▶ _EXERCISE DESCRIPTION_
Scan the records below for the line with "let m' := unlink_mem" and the line with "destruct (set_next head". Repeat those two lines and every line between them exactly, and nothing else.

.....

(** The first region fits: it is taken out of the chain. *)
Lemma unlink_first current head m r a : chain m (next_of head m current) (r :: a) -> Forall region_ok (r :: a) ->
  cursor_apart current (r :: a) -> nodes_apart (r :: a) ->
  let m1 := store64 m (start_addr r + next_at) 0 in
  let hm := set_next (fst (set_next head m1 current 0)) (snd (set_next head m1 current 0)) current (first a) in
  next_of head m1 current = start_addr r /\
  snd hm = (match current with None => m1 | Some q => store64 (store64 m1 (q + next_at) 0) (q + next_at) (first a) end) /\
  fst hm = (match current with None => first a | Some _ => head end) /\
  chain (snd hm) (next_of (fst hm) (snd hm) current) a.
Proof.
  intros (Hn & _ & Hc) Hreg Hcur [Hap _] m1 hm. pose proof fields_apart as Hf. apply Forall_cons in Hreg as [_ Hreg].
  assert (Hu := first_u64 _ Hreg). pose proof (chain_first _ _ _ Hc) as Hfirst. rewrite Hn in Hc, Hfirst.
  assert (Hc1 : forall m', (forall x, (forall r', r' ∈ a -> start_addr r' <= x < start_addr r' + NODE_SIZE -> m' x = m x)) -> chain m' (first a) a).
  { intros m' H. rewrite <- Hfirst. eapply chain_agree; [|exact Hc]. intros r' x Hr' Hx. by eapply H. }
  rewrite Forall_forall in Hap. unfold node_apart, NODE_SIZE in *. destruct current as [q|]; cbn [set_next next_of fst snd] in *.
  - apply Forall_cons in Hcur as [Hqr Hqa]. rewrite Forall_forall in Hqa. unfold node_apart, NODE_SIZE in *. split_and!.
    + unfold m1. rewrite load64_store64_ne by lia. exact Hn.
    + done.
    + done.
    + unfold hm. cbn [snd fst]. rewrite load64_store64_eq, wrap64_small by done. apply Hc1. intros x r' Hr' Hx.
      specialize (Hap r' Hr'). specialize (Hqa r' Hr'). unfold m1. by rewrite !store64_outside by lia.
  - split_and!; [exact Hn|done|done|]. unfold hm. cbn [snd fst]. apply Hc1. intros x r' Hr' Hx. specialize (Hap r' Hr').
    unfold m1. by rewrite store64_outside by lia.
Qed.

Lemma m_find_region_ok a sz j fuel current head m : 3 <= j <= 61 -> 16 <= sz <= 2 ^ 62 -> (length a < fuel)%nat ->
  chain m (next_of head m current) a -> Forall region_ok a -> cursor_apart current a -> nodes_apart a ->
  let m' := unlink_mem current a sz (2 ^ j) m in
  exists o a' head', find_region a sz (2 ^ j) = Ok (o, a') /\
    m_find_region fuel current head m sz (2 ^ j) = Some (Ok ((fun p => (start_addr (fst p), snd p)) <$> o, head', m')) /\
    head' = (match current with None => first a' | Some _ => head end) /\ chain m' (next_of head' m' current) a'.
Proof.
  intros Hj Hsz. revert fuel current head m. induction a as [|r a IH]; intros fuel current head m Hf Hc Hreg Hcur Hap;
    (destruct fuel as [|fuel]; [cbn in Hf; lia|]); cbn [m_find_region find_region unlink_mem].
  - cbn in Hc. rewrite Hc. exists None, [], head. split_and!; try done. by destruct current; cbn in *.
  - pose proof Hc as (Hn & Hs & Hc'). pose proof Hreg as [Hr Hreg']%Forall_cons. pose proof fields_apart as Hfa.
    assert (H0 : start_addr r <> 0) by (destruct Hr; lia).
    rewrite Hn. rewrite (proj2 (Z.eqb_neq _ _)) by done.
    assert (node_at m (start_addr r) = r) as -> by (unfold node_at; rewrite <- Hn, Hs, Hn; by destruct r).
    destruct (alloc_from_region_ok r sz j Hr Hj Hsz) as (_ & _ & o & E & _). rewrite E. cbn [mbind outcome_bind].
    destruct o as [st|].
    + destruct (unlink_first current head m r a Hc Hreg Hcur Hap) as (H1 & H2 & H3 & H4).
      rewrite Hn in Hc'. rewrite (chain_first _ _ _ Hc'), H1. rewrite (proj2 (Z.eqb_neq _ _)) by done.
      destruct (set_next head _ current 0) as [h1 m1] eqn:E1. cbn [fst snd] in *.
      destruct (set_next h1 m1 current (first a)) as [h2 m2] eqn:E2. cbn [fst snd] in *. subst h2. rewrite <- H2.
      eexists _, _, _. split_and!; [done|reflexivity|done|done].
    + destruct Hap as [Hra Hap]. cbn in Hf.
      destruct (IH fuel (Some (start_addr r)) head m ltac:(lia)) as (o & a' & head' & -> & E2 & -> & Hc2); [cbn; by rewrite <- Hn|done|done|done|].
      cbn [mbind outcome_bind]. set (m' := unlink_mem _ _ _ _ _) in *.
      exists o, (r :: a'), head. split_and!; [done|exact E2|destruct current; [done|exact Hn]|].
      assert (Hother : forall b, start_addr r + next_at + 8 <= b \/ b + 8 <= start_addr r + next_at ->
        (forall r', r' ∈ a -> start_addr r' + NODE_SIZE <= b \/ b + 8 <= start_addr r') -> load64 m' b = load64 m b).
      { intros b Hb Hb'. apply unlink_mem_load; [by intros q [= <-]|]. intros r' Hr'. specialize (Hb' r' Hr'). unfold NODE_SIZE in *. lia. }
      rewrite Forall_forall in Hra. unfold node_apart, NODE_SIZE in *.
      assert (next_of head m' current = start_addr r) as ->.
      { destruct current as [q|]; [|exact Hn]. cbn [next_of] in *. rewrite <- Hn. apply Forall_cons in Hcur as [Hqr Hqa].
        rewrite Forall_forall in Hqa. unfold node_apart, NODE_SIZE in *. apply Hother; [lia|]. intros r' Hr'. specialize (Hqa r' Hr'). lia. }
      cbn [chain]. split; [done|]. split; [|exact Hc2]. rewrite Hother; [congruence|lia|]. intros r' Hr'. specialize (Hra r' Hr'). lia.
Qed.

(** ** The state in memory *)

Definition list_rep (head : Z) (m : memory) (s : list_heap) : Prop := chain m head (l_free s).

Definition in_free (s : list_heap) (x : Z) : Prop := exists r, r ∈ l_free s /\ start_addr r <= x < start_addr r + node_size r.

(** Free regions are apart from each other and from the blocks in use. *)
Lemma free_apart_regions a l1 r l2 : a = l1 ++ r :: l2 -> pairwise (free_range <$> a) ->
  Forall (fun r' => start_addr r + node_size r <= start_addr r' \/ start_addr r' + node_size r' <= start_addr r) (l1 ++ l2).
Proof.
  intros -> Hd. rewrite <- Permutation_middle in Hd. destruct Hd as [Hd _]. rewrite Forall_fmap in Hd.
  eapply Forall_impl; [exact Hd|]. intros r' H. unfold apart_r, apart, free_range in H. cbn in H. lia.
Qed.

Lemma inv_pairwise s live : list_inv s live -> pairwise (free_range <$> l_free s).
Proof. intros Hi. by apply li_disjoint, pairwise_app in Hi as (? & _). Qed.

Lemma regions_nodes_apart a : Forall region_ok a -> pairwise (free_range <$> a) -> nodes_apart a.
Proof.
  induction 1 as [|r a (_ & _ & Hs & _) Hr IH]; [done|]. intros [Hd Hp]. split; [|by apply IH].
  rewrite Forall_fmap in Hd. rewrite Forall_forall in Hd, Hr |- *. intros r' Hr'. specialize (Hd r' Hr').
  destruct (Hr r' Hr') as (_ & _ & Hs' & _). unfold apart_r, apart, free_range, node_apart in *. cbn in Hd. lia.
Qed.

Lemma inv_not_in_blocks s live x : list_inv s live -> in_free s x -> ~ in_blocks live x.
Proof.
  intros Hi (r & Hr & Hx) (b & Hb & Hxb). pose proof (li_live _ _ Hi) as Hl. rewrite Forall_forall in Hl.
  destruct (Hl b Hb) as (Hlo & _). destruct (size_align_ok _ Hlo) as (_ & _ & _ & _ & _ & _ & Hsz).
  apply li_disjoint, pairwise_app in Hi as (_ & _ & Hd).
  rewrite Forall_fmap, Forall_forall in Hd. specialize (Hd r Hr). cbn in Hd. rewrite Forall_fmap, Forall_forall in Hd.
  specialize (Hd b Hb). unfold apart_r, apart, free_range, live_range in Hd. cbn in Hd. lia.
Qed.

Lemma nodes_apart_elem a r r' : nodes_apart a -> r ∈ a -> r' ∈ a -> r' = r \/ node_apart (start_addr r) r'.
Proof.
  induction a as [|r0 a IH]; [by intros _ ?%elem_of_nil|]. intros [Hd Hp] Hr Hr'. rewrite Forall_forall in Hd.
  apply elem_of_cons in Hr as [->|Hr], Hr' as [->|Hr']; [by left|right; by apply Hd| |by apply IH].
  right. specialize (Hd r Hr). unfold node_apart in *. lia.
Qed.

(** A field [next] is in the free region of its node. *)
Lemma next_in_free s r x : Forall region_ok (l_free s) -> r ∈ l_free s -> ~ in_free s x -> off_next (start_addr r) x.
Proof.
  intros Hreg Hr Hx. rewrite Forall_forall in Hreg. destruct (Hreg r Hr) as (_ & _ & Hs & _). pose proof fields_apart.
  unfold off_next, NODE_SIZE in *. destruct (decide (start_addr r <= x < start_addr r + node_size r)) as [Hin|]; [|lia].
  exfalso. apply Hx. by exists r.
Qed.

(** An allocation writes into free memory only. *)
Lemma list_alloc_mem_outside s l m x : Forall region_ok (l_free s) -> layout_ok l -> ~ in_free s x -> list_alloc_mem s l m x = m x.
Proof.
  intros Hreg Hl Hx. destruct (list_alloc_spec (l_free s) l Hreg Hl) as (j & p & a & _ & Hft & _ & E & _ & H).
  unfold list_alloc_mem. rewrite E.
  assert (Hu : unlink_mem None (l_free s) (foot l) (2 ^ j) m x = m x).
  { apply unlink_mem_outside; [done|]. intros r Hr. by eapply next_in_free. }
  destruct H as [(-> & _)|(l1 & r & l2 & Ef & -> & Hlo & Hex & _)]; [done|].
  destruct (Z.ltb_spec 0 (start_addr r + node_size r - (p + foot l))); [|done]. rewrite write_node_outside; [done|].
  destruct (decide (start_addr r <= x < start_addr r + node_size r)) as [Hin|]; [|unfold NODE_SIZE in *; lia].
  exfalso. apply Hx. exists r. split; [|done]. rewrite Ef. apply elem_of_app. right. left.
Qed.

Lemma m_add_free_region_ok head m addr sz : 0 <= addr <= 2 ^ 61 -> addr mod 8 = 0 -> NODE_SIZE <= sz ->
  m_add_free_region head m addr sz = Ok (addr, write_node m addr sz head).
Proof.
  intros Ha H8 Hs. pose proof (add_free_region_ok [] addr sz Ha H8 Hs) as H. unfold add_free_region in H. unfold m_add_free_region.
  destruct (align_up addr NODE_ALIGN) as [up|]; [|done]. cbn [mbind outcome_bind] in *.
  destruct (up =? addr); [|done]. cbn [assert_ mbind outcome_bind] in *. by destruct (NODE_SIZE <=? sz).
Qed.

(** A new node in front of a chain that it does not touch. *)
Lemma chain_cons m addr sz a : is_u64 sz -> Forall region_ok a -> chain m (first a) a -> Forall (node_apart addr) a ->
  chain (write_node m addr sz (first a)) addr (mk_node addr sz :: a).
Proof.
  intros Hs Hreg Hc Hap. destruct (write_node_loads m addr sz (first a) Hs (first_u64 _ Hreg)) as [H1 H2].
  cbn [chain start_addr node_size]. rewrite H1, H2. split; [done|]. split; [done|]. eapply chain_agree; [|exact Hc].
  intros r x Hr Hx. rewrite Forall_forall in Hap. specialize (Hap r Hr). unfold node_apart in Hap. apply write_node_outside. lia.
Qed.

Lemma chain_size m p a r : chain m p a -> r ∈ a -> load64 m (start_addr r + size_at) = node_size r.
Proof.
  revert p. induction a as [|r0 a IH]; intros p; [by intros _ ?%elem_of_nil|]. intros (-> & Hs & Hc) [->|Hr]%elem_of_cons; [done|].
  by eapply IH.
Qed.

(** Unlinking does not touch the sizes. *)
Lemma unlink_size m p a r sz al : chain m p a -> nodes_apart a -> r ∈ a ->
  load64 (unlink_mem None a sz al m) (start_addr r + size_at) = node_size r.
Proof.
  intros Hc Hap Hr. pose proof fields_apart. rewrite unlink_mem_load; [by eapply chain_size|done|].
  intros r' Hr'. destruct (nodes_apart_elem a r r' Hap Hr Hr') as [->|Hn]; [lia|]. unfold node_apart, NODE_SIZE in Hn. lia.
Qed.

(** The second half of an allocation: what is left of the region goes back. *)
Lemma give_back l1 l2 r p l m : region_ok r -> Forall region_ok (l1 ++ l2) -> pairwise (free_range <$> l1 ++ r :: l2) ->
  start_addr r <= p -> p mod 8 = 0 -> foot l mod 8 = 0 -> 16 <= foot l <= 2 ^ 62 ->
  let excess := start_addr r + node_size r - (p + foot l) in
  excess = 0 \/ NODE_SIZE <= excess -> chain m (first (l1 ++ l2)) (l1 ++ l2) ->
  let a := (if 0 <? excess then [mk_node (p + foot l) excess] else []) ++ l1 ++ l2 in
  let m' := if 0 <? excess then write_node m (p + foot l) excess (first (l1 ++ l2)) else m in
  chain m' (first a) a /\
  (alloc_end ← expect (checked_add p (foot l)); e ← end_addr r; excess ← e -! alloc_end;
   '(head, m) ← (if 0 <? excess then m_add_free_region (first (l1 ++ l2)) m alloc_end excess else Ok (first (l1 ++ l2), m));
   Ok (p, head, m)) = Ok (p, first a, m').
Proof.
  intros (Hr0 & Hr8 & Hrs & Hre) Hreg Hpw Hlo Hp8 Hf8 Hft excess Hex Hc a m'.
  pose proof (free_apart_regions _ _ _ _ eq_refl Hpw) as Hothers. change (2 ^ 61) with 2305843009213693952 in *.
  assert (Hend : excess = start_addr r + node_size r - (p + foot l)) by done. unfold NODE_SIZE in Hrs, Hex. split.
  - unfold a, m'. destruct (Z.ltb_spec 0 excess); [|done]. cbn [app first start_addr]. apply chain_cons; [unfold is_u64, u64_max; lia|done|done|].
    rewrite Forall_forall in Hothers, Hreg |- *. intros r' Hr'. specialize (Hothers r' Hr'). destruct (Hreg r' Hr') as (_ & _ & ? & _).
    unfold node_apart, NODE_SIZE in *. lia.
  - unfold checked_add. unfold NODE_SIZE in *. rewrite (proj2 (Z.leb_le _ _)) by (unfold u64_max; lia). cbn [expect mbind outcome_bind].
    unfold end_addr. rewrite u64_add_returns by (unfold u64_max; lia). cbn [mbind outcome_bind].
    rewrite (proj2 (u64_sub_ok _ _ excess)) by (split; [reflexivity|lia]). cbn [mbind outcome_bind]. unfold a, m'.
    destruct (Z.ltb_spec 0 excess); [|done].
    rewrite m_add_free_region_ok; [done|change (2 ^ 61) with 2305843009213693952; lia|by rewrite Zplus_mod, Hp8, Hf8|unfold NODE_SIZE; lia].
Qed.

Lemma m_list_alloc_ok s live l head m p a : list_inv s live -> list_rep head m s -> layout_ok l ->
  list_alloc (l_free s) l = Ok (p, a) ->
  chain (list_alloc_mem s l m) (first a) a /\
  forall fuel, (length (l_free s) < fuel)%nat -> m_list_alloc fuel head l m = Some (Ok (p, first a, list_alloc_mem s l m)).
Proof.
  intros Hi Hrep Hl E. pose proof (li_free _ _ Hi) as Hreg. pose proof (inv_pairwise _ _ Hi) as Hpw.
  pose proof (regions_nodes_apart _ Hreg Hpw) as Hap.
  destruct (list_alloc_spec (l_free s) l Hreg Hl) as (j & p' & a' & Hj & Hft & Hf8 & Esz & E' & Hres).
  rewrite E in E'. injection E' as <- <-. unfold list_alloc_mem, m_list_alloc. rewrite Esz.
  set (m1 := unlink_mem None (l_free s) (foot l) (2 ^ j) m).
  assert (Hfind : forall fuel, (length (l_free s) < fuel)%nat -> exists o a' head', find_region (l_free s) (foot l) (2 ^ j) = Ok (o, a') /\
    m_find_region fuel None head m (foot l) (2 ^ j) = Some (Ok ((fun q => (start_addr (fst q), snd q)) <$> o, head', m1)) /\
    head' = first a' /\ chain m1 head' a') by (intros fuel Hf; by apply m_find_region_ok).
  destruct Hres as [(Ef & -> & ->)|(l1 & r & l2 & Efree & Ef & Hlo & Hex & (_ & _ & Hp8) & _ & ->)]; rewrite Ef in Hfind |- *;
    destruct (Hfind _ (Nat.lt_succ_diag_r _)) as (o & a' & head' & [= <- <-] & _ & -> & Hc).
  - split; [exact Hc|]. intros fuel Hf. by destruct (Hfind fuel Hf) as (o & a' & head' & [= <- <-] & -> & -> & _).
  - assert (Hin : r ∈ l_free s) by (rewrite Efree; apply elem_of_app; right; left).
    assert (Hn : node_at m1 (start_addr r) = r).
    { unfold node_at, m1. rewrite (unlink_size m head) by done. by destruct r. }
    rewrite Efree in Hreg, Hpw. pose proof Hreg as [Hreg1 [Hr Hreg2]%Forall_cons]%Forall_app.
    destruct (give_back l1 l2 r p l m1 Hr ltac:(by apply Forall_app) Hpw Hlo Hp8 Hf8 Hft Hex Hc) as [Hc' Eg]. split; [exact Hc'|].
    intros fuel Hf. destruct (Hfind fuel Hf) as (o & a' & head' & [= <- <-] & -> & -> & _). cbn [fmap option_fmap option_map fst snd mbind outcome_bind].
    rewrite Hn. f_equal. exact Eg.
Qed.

.....

▶ _WRITTEN SOLUTION_
  let m' := unlink_mem current a sz (2 ^ j) m in
  exists o a' head', find_region a sz (2 ^ j) = Ok (o, a') /\
    m_find_region fuel current head m sz (2 ^ j) = Some (Ok ((fun p => (start_addr (fst p), snd p)) <$> o, head', m')) /\
    head' = (match current with None => first a' | Some _ => head end) /\ chain m' (next_of head' m' current) a'.
Proof.
  intros Hj Hsz. revert fuel current head m. induction a as [|r a IH]; intros fuel current head m Hf Hc Hreg Hcur Hap;
    (destruct fuel as [|fuel]; [cbn in Hf; lia|]); cbn [m_find_region find_region unlink_mem].
  - cbn in Hc. rewrite Hc. exists None, [], head. split_and!; try done. by destruct current; cbn in *.
  - pose proof Hc as (Hn & Hs & Hc'). pose proof Hreg as [Hr Hreg']%Forall_cons. pose proof fields_apart as Hfa.
    assert (H0 : start_addr r <> 0) by (destruct Hr; lia).
    rewrite Hn. rewrite (proj2 (Z.eqb_neq _ _)) by done.
    assert (node_at m (start_addr r) = r) as -> by (unfold node_at; rewrite <- Hn, Hs, Hn; by destruct r).
    destruct (alloc_from_region_ok r sz j Hr Hj Hsz) as (_ & _ & o & E & _). rewrite E. cbn [mbind outcome_bind].
    destruct o as [st|].
    + destruct (unlink_first current head m r a Hc Hreg Hcur Hap) as (H1 & H2 & H3 & H4).
      rewrite Hn in Hc'. rewrite (chain_first _ _ _ Hc'), H1. rewrite (proj2 (Z.eqb_neq _ _)) by done.
      destruct (set_next head _ current 0) as [h1 m1] eqn:E1. cbn [fst snd] in *.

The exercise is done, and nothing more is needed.